[Entries taken from a collection]:
┌────────

(* ===== verification/OfpStats.v ===== *)
(** * OpenFlow statistics: the [of_*_stats*] wrappers of openflow-pack-raw.cc *)

From S2P Require Import Prelude Bytes OfpWire OfpCore.

Open Scope Z_scope.

Module of_aggregate_stats_reply.

Record t := mk {
  packet_count : Z; byte_count : Z; flow_count : Z; pad : bytes }.

(** [of_aggregate_stats_reply::of_aggregate_stats_reply()] *)
Definition init : t :=
  mk 0 0 0 [0; 0; 0; 0].

(** [of_aggregate_stats_reply::of_aggregate_stats_reply(packet_count_, ...)] *)
Definition make (packet_count_ : Z) (byte_count_ : Z) (flow_count_ : Z) (pad_ : bytes) : t :=
  mk packet_count_ byte_count_ flow_count_ [arr pad_ 0; arr pad_ 1; arr pad_ 2; arr pad_ 3].

(** [of_aggregate_stats_reply::pack] *)
Definition pack (m : t) (b : bytes) : bytes :=
  let b := put64 0 (htonll (packet_count m)) b in
  let b := put64 8 (htonll (byte_count m)) b in
  let b := put32 16 (htonl (flow_count m)) b in
  let b := put8 20 (arr (pad m) 0) b in
  let b := put8 21 (arr (pad m) 1) b in
  let b := put8 22 (arr (pad m) 2) b in
  let b := put8 23 (arr (pad m) 3) b in
  b.

(** [of_aggregate_stats_reply::unpack] *)
Definition unpack (b : bytes) : option t :=
  Some (mk (ntohll (get64 0 b)) (ntohll (get64 8 b)) (ntohl (get32 16 b))
    [get8 20 b; get8 21 b; get8 22 b; get8 23 b]).

(** [of_aggregate_stats_reply::operator=] *)
Definition assign (m peer_ : t) : t :=
  mk (packet_count peer_) (byte_count peer_) (flow_count peer_)
    [arr (pad peer_) 0; arr (pad peer_) 1; arr (pad peer_) 2; arr (pad peer_) 3].

(** [of_aggregate_stats_reply::operator==] *)
Definition eqb (m peer_ : t) : bool :=
  (packet_count m =? packet_count peer_) &&
  (byte_count m =? byte_count peer_) &&
  (flow_count m =? flow_count peer_) &&
  (arr (pad m) 0 =? arr (pad peer_) 0) &&
  (arr (pad m) 1 =? arr (pad peer_) 1) &&
  (arr (pad m) 2 =? arr (pad peer_) 2) &&
  (arr (pad m) 3 =? arr (pad peer_) 3).

(** The encoding, and the values that survive it. *)
Definition size : nat := 24.

Definition wire (m : t) : bytes :=
  to_be 8 (packet_count m) ++ to_be 8 (byte_count m) ++ to_be 4 (flow_count m) ++ pad m.

Definition shape (m : t) : Prop :=
  is_array 4 (pad m).

Definition wf (m : t) : Prop :=
  shape m /\ is_u64 (packet_count m) /\ is_u64 (byte_count m) /\ is_u32 (flow_count m).

#[global] Instance aggregate_stats_reply_message : Message t :=
  {| msg_size := size; msg_shape := shape; msg_wf := wf; msg_wire := wire;
     msg_pack := pack; msg_unpack := unpack; msg_assign := assign; msg_eqb := eqb |}.

Lemma aggregate_stats_reply_wire_length m : shape m -> length (wire m) = size.
Proof. destruct m. unfold shape, wire, size, packet_count, byte_count, flow_count, pad. message_intro. solve_length. Qed.

Lemma aggregate_stats_reply_pack_wire m b :
  shape m -> (size <= length b)%nat -> pack m b = wire m ++ drop size b.
Proof. destruct m. unfold shape, pack, wire, size, packet_count, byte_count, flow_count, pad. message_intro. solve_pack. Qed.

Lemma aggregate_stats_reply_unpack_wire m rest : wf m -> unpack (wire m ++ rest) = Some m.
Proof.
  intros Hwf. remember (wire m ++ rest) as b eqn:Hb. change b with (drop 0 b) in Hb. revert Hwf Hb.
  destruct m. unfold wf, shape, wire, unpack, packet_count, byte_count, flow_count, pad. message_intro. solve_unpack.
Qed.

Lemma aggregate_stats_reply_assign_copies m p : shape p -> assign m p = p.
Proof. destruct p. unfold shape, assign, packet_count, byte_count, flow_count, pad. message_intro. solve_assign. Qed.

Lemma aggregate_stats_reply_eqb_eq m p : shape m -> shape p -> eqb m p = true <-> m = p.
Proof. destruct m, p. unfold shape, eqb, packet_count, byte_count, flow_count, pad. message_intro. solve_eqb. Qed.

#[global] Instance aggregate_stats_reply_laws : MessageLaws t :=
  {| msg_wf_shape m H := proj1 H; msg_wire_length := aggregate_stats_reply_wire_length;
     msg_pack_wire := aggregate_stats_reply_pack_wire; msg_unpack_wire := aggregate_stats_reply_unpack_wire;
     msg_assign_copies := aggregate_stats_reply_assign_copies; msg_eqb_eq := aggregate_stats_reply_eqb_eq |}.

#[global] Instance aggregate_stats_reply_exact : Exact t.
Proof.
  intros b m Hb HN Hu. change (unpack b = Some m) in Hu. change (size <= length b)%nat in HN.
  change (wf m /\ wire m = take size b). unfold unpack, size in *. destruct_unpack Hu.
  unfold wf, shape, wire, packet_count, byte_count, flow_count, pad. solve_exact Hb HN.
Qed.

End of_aggregate_stats_reply.

Module of_table_stats.

Record t := mk {
  table_id : Z; pad : bytes; name : bytes; wildcards : Z; max_entries : Z; active_count : Z;
  lookup_count : Z; matched_count : Z }.

(** [of_table_stats::of_table_stats()] *)
Definition init : t :=
  mk 0 [0; 0; 0] [] 0 0 0 0 0.

(** [of_table_stats::of_table_stats(table_id_, ...)] *)
Definition make (table_id_ : Z) (pad_ : bytes) (name_ : bytes) (wildcards_ : Z)
    (max_entries_ : Z) (active_count_ : Z) (lookup_count_ : Z) (matched_count_ : Z) : t :=
  mk table_id_ [arr pad_ 0; arr pad_ 1; arr pad_ 2] name_ wildcards_ max_entries_ active_count_
    lookup_count_ matched_count_.

(** [of_table_stats::pack] *)
Definition pack (m : t) (b : bytes) : bytes :=
  let b := put8 0 (table_id m) b in
  let b := put8 1 (arr (pad m) 0) b in
  let b := put8 2 (arr (pad m) 1) b in
  let b := put8 3 (arr (pad m) 2) b in
  let b := put_strncpy 4 31 (name m) b in
  let b := put8 35 0 b in
  let b := put32 36 (htonl (wildcards m)) b in
  let b := put32 40 (htonl (max_entries m)) b in
  let b := put32 44 (htonl (active_count m)) b in
  let b := put64 48 (htonll (lookup_count m)) b in
  let b := put64 56 (htonll (matched_count m)) b in
  b.

(** [of_table_stats::unpack] *)
Definition unpack (b : bytes) : option t :=
  name_ ← read_cstr (drop 4 b);
  Some (mk (get8 0 b) [get8 1 b; get8 2 b; get8 3 b] name_ (ntohl (get32 36 b))
    (ntohl (get32 40 b)) (ntohl (get32 44 b)) (ntohll (get64 48 b)) (ntohll (get64 56 b))).

(** [of_table_stats::operator=] *)
Definition assign (m peer_ : t) : t :=
  mk (table_id peer_) [arr (pad peer_) 0; arr (pad peer_) 1; arr (pad peer_) 2] (name peer_)
    (wildcards peer_) (max_entries peer_) (active_count peer_) (lookup_count peer_)
    (matched_count peer_).

(** [of_table_stats::operator==] *)
Definition eqb (m peer_ : t) : bool :=
  (table_id m =? table_id peer_) &&
  (arr (pad m) 0 =? arr (pad peer_) 0) &&
  (arr (pad m) 1 =? arr (pad peer_) 1) &&
  (arr (pad m) 2 =? arr (pad peer_) 2) &&
  bool_decide (name m = name peer_) &&
  (wildcards m =? wildcards peer_) &&
  (max_entries m =? max_entries peer_) &&
  (active_count m =? active_count peer_) &&
  (lookup_count m =? lookup_count peer_) &&
  (matched_count m =? matched_count peer_).

(** The encoding, and the values that survive it. *)
Definition size : nat := 64.

Definition wire (m : t) : bytes :=
  [table_id m] ++ pad m ++ fixed_string 32 (name m) ++ to_be 4 (wildcards m) ++
  to_be 4 (max_entries m) ++ to_be 4 (active_count m) ++ to_be 8 (lookup_count m) ++
  to_be 8 (matched_count m).

Definition shape (m : t) : Prop :=
  is_array 3 (pad m).

Definition wf (m : t) : Prop :=
  shape m /\ is_u8 (table_id m) /\ is_name 32 (name m) /\ is_u32 (wildcards m) /\
  is_u32 (max_entries m) /\ is_u32 (active_count m) /\ is_u64 (lookup_count m) /\
  is_u64 (matched_count m).

#[global] Instance table_stats_message : Message t :=
  {| msg_size := size; msg_shape := shape; msg_wf := wf; msg_wire := wire;
     msg_pack := pack; msg_unpack := unpack; msg_assign := assign; msg_eqb := eqb |}.

Lemma table_stats_wire_length m : shape m -> length (wire m) = size.
Proof. destruct m. unfold shape, wire, size, table_id, pad, name, wildcards, max_entries, active_count, lookup_count, matched_count. message_intro. solve_length. Qed.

└────────

[What the task asks]: All that is wanted is the run of lines from the start of the data through the line containing "(** [of_aggregate_stats_reply::operator==] *)", copied word for word.

[Written solution]:
(* ===== verification/OfpStats.v ===== *)
(** * OpenFlow statistics: the [of_*_stats*] wrappers of openflow-pack-raw.cc *)

From S2P Require Import Prelude Bytes OfpWire OfpCore.

Open Scope Z_scope.

Module of_aggregate_stats_reply.

Record t := mk {
  packet_count : Z; byte_count : Z; flow_count : Z; pad : bytes }.

(** [of_aggregate_stats_reply::of_aggregate_stats_reply()] *)
Definition init : t :=
  mk 0 0 0 [0; 0; 0; 0].

(** [of_aggregate_stats_reply::of_aggregate_stats_reply(packet_count_, ...)] *)
Definition make (packet_count_ : Z) (byte_count_ : Z) (flow_count_ : Z) (pad_ : bytes) : t :=
  mk packet_count_ byte_count_ flow_count_ [arr pad_ 0; arr pad_ 1; arr pad_ 2; arr pad_ 3].

(** [of_aggregate_stats_reply::pack] *)
Definition pack (m : t) (b : bytes) : bytes :=
  let b := put64 0 (htonll (packet_count m)) b in
  let b := put64 8 (htonll (byte_count m)) b in
  let b := put32 16 (htonl (flow_count m)) b in
  let b := put8 20 (arr (pad m) 0) b in
  let b := put8 21 (arr (pad m) 1) b in
  let b := put8 22 (arr (pad m) 2) b in
  let b := put8 23 (arr (pad m) 3) b in
  b.

(** [of_aggregate_stats_reply::unpack] *)
Definition unpack (b : bytes) : option t :=
  Some (mk (ntohll (get64 0 b)) (ntohll (get64 8 b)) (ntohl (get32 16 b))
    [get8 20 b; get8 21 b; get8 22 b; get8 23 b]).

(** [of_aggregate_stats_reply::operator=] *)
Definition assign (m peer_ : t) : t :=
  mk (packet_count peer_) (byte_count peer_) (flow_count peer_)
    [arr (pad peer_) 0; arr (pad peer_) 1; arr (pad peer_) 2; arr (pad peer_) 3].

(** [of_aggregate_stats_reply::operator==] *)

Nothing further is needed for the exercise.